Now there is a growing interest in replicating versions of longitudinal studies cross-nationally to answer questions of a comparative nature. Interest in this for ageing studies and particularly centenarian studies has grown (Poon et al. 2007; see also the link for the International Centenarian Consortium at the end of this chapter). Using similar questions allows, of course, for direct comparisons of data, but more important is the thinking through of such questions in an international context. For example, even collecting demographic data can be challenging across countries. In the US, many studies ask for income or income brackets; this data is harder to access in cultures where disclosing this data is not part of the cultural norm (Brown et al. 1998). Similarly, if a particular demographic categorization predicts an outcome, but that categorization differs by country, then cross-national comparisons are made more difficult. For example, if marital status predicts health outcomes, but marital status is conceived differently in two countries (e.g. emphasis on married vs unmarried persons within the culture, or a lack of distinction between married and long-term partner in that society), then this fact has implications for collecting and interpreting data. Moreover, often these differences in categorization reflect the different sociopolitical structures in countries. For example, in a country where marriage is not required to collect benefits or claim inheritance, the population datasets (such as census data) may not contain the same data as countries where these variables have more legal and social implications.

The importance of social connections, or conceptions about the importance of mental health interventions and how these are best delivered, will differ even more widely cross-nationally perhaps than socio-demographic constructions. In the chapter on ‘Social (p. 1070) Capital and Gender’, the implications of how social connections play out in other cultures is cited as critical in influencing well-being in later life. Similarly, in the chapter on ‘Geropsychological Research and Practice in Mental Health in Mainland China’, the recent increase in interest in providing geropsychological services to older adults, and the changing role of the government in the provision of mental health services (now being augmented with NGO providers) is highlighted.

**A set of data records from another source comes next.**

(** * poliastro.plotting._base: orbit plotter core and 2D frame mixin

    A shallow embedding of [BaseOrbitPlotter] and [Mixin2D] from
    [src/poliastro/plotting/_base.py].

    Conventions of the embedding:
    - Python floats (and astropy length quantities, expressed in km) are
      real numbers; [np.inf * u.km] is the extra point [Inf] of [Length].
      Unit conversions ([.to(u.km)]) are the identity on the represented
      length.
    - A method of the plotter is a computation of the monad [M]: it takes
      the plotter's state and returns either a value or the raised exception,
      together with the state as mutated up to that point (an exception does
      not roll mutations back).
    - The drawing hooks of a backend are a type class; they read the core
      fields and act on the backend's drawing surface.
    - Objects compared with [is] carry their identity ([body_id]). *)

From Stdlib Require Import Reals Lra List String ZArith Lia Bool RelationClasses
  Permutation.
Import ListNotations.

Open Scope R_scope.
Open Scope string_scope.

(** ** Exceptions and results *)

Inductive PyError : Type :=
| ValueError (msg : string)
| NotImplementedError (msg : string)
| AttributeError (msg : string)
| IndexError (msg : string)
| OtherError (msg : string).

Inductive Result (A : Type) : Type :=
| Ok (a : A)
| Err (e : PyError).

Arguments Ok {A} a.
Arguments Err {A} e.

Definition rbind {A B : Type} (r : Result A) (k : A -> Result B) : Result B :=
  match r with
  | Ok a => k a
  | Err e => Err e
  end.

(** [[f(x) for x in l]] where [f] may raise: evaluation goes left to right
    and stops at the first exception. *)
Fixpoint rmap {A B : Type} (f : A -> Result B) (l : list A) : Result (list B) :=
  match l with
  | [] => Ok []
  | x :: l' => rbind (f x) (fun y => rbind (rmap f l') (fun ys => Ok (y :: ys)))
  end.

(** ** Three-dimensional vectors *)

Record Vec3 : Type := mkVec { vx : R; vy : R; vz : R }.

Definition dot (a b : Vec3) : R :=
  vx a * vx b + vy a * vy b + vz a * vz b.

Definition vadd (a b : Vec3) : Vec3 :=
  mkVec (vx a + vx b) (vy a + vy b) (vz a + vz b).

Definition vsub (a b : Vec3) : Vec3 :=
  mkVec (vx a - vx b) (vy a - vy b) (vz a - vz b).

Definition vscale (k : R) (a : Vec3) : Vec3 :=
  mkVec (k * vx a) (k * vy a) (k * vz a).

(** Modelled from the spec: [poliastro.util.norm] is not among the sources;
    the spec calls [norm(position)] the distance of the position from the
    origin, and [_set_frame] uses it for the length of a vector.  The same
    Euclidean norm stands for astropy's [CartesianRepresentation.norm()]. *)
Definition norm (v : Vec3) : R := sqrt (dot v v).

(** ** Python's [min] and [max] *)

(** [min(a, b)] keeps [a] unless [b < a]; [max(a, b)] keeps [a] unless
    [b > a]. *)
Definition py_min2 (a b : R) : R := if Rlt_dec b a then b else a.
Definition py_max2 (a b : R) : R := if Rlt_dec a b then b else a.

Fixpoint py_min_from (cur : R) (l : list R) : R :=
  match l with
  | [] => cur
  | x :: l' => py_min_from (py_min2 cur x) l'
  end.

(** [min(l)] on a list: [ValueError] on the empty list. *)
Definition py_min (l : list R) : Result R :=
  match l with
  | [] => Err (ValueError "min() arg is an empty sequence")
  | x :: l' => Ok (py_min_from x l')
  end.

(** [a.min()] on a numpy array: [ValueError] on a zero-size array. *)
Definition np_min (l : list R) : Result R :=
  match l with
  | [] => Err (ValueError "zero-size array to reduction operation minimum which has no identity")
  | x :: l' => Ok (py_min_from x l')
  end.

(** Lengths with the point at infinity of [np.inf * u.km]. *)
Inductive Length : Type :=
| Fin (x : R)
| Inf.

(** [q * 0.5] for a length. *)
Definition length_scale (q : Length) (k : R) : Length :=
  match q with
  | Fin x => Fin (x * k)
  | Inf => Inf
  end.

(** [min(q, b)] with [b] finite: the result is finite. *)
Definition length_min2 (q : Length) (b : R) : R :=
  match q with
  | Fin x => py_min2 x b
  | Inf => b
  end.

The impact of culture on cross-national research

Cultural influences on diagnosis, for example, are fairly well known (e.g. the ways in which culture can influence how people explain or define their symptoms, whom they approach for help, and how likely they are to access mental health services, as described in the chapter on ‘Psychosis in Older Adults). However, cross-national definitions of individual words themselves can differ widely, and can affect research into the issues around them.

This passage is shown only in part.